The headline above a story in the New York Times read, “Oil Execs Chortle as Obama Admin Promotes Renewables.” Except that it’s not funny; it’s tragic. To leave vast stores of domestic energy untapped while Americans are looking for cheap energy and jobs is irresponsible. Unfortunately, this administration has no long-term energy solution, other than hoping for a lot of cloudless and windy days.

Interior Secretary Ken Salazar quietly told reporters on Friday that the administration’s six-month delay in approving new offshore drilling leases in federal waters will morph into a three-year total ban. We are forbidden from finding more oil and gas even though a December 2009 Rasmussen poll showed as many Americans want offshore drilling — roughly two-thirds — as oppose administration plans for health care.

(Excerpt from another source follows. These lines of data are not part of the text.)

(** The parameters of [def speak(self, times: int, loud)]. *)
Definition method_arguments : arguments :=
  mk_arguments [] [self_arg; mk_arg "times" (Some (Name "int"));
                   mk_arg "loud" None]
               None [] None.

(** [class A:] with two definitions of [f]. *)
Definition two_definitions_of_f : stmt :=
  ClassDef "A" []
    [FunctionDef "f" only_self [] [] None;
     FunctionDef "f" only_self [] [] (Some (Name "str"))]
    [].

(** Two units that both define [Shape]; the second one gives it a base and
    an attribute. *)
Definition shape_v1 : stmt :=
  ClassDef "Shape" [] [Assign [Name "sides"] (Constant (CInt 0))] [].

Definition shape_v2 : stmt :=
  ClassDef "Shape" [Name "Base"]
    [AnnAssign (Name "area") (Name "float") None;
     FunctionDef "draw" only_self [] [] None]
    [].

Definition units : dict module_node :=
  [("a.py", Module [shape_v1; ClassDef "Other" [] [] []]);
   ("b.py", Module [OtherStmt "If" [shape_v2]])].

Definition parse_units (path : string) : result module_node :=
  match dict_get path units with
  | Some tree => Ok tree
  | None => Raise (SyntaxError "invalid syntax")
  end.

(** A registry with a class and its subclass. *)
Definition animals : dict class_info :=
  [("Animal",
    mk_class_info [("name", "str")]
                  [mk_method_info "speak" [] [] "str"] []);
   ("Dog", mk_class_info [("breed", "Any")] [] ["Animal"])].

(** A registry in which ["methods"] is a dictionary, not a list. *)
Definition methods_not_a_list : pyval :=
  PDict [("A", PDict [("attributes", PDict []);
                      ("methods", PDict []);
                      ("parent_classes", PList [])])].

Definition empty_creator : UMLCreator.t :=
  UMLCreator.mk "utf-8" "UML_test.png" UMLCreator.template (Some (PDict [])).

(** A project directory with a package below it, as [os.walk] lists it;
    paths joined with a slash; every file readable, UTF-8 text. *)
Definition walk_project (top : string)
  : list (string * list string * list string) :=
  [("/p", ["pkg"], ["a.py"; "README.md"]);
   ("/p/pkg", [], ["b.py"; "notes.txt"])].

Definition walk_no_python (top : string)
  : list (string * list string * list string) :=
  [("/p", [], ["README.md"])].

Definition join_slash (root file : string) : string :=
  (root ++ "/" ++ file)%string.

Definition all_readable (file_path : string) : option exn := None.

Definition utf8_only (file_path enc : string) : bool :=
  String.eqb enc "utf-8".

Definition parse_project (path : string) : result module_node :=
  if String.eqb path "/p/a.py" then
    Ok (Module [shape_v1; ClassDef "Other" [] [] []])
  else if String.eqb path "/p/pkg/b.py" then
    Ok (Module [OtherStmt "If" [shape_v2]])
  else Raise (SyntaxError "invalid syntax").

(** The second file of the project cannot be opened. *)
Definition second_unopenable (file_path : string) : option exn :=
  if String.eqb file_path "/p/pkg/b.py" then
    Some (FileNotFoundError "No such file or directory")
  else None.

(** An installation with the standard codecs and no other, in which bytes
    that were not written as text under the encoding they are read with
    do not decode. *)
Definition standard_codecs (encoding : string) : bool := false.

Definition undecodable (encoding : string) (c : content) : result pyval :=
  Raise (UnicodeDecodeError "invalid start byte").

(** A renderer that fails. *)
Definition dot_fails (dot_code : string) : result string :=
  Raise (CalledProcessError "dot returned non-zero exit status 1").

(** A registry whose one class has no ["parent_classes"] key. *)
Definition missing_parents : list (string * pyval) :=
  [("A", PDict [("attributes", PDict []); ("methods", PList [])])].

End Examples.

(* ================================================================== *)
(** * Properties *)
(* ================================================================== *)

(** ** Dictionaries *)

Section DictFacts.

Context {V : Type}.
Implicit Types (d : dict V) (k : string) (v : V).

Lemma dict_get_set_same k v d : dict_get k (dict_set k v d) = Some v.
Proof.
  induction d as [|[k' v'] d IH]; simpl.
  - now rewrite String.eqb_refl.
  - destruct (String.eqb k' k) eqn:E; simpl.
    + now rewrite String.eqb_refl.
    + now rewrite E.
Qed.

Lemma dict_get_set_other k k' v d :
  k <> k' -> dict_get k' (dict_set k v d) = dict_get k' d.
Proof.
  intros Hne.
  induction d as [|[k0 v0] d IH]; simpl.
  - destruct (String.eqb k k') eqn:E; [|reflexivity].
    apply String.eqb_eq in E. contradiction.
  - destruct (String.eqb k0 k) eqn:E; simpl.
    + apply String.eqb_eq in E. subst k0.
      destruct (String.eqb k k') eqn:E'; [|reflexivity].
      apply String.eqb_eq in E'. contradiction.
    + now rewrite IH.
Qed.

Lemma dict_set_twice k v1 v2 d :
  dict_set k v2 (dict_set k v1 d) = dict_set k v2 d.
Proof.
  induction d as [|[k' v'] d IH]; simpl.
  - now rewrite String.eqb_refl.
  - destruct (String.eqb k' k) eqn:E; simpl.
    + now rewrite String.eqb_refl.
    + now rewrite E, IH.
Qed.

Lemma dict_set_present k v d :
  dict_get k d = Some v -> dict_set k v d = d.
Proof.
  induction d as [|[k' v'] d IH]; simpl; [discriminate|].
  destruct (String.eqb k' k) eqn:E.
  - apply String.eqb_eq in E. intros [= ->]. now subst.
  - intros H. now rewrite IH.
Qed.

Lemma dict_keys_set k v d :
  dict_keys (dict_set k v d) =
  if dict_contains k d then dict_keys d else dict_keys d ++ [k].
Proof.
  unfold dict_contains, dict_keys.
  induction d as [|[k' v'] d IH]; simpl; [reflexivity|].
  destruct (String.eqb k' k) eqn:E; simpl.
  - apply String.eqb_eq in E. now subst.
  - rewrite IH. now destruct (dict_get k d).
Qed.

Lemma dict_get_None_keys k d : dict_get k d = None -> ~ In k (dict_keys d).
Proof.
  unfold dict_keys.
  induction d as [|[k' v'] d IH]; simpl; [tauto|].
  destruct (String.eqb k' k) eqn:E; [discriminate|].
  apply String.eqb_neq in E. intros H [H'|H']; [contradiction|].
  now apply IH.
Qed.

Lemma dict_get_Some_keys k v d : dict_get k d = Some v -> In k (dict_keys d).
Proof.
  unfold dict_keys.
  induction d as [|[k' v'] d IH]; simpl; [discriminate|].
  destruct (String.eqb k' k) eqn:E.
  - apply String.eqb_eq in E. now left.
  - intros H. right. now apply IH.
Qed.

(** Assignment keeps the keys of a dictionary distinct. *)
Lemma dict_set_NoDup k v d :
  NoDup (dict_keys d) -> NoDup (dict_keys (dict_set k v d)).
Proof.
  intros Hnd. rewrite dict_keys_set. unfold dict_contains.
  destruct (dict_get k d) eqn:E; [assumption|].
  apply NoDup_app; [assumption|repeat constructor; simpl; tauto|].
  intros x Hx [<-|[]]. revert Hx. now apply dict_get_None_keys.
Qed.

After President George W. Bush lifted an executive ban on Outer Continental Shelf leasing, drilling was expected to begin by this July. “Secretary Salazar has finally confirmed what has long been feared — that the Obama administration has no intention of opening new areas for offshore drilling during his four years in office,” said Rep. Doc Hastings, R-Wash., ranking member on the House Natural Resources Committee.

A study by Science Applications International Corp. at the request of the National Association of Regulatory Utility Commissioners, the Gas Technology Institute and others shows that as a result of this administration’s energy policy, the U.S. economy will suffer $2.3 trillion in lost opportunity costs over the next two decades, monies that would go a long way to reining in runaway deficits and creating economic growth.

According to Chu, we’ll just have to grin and bear it.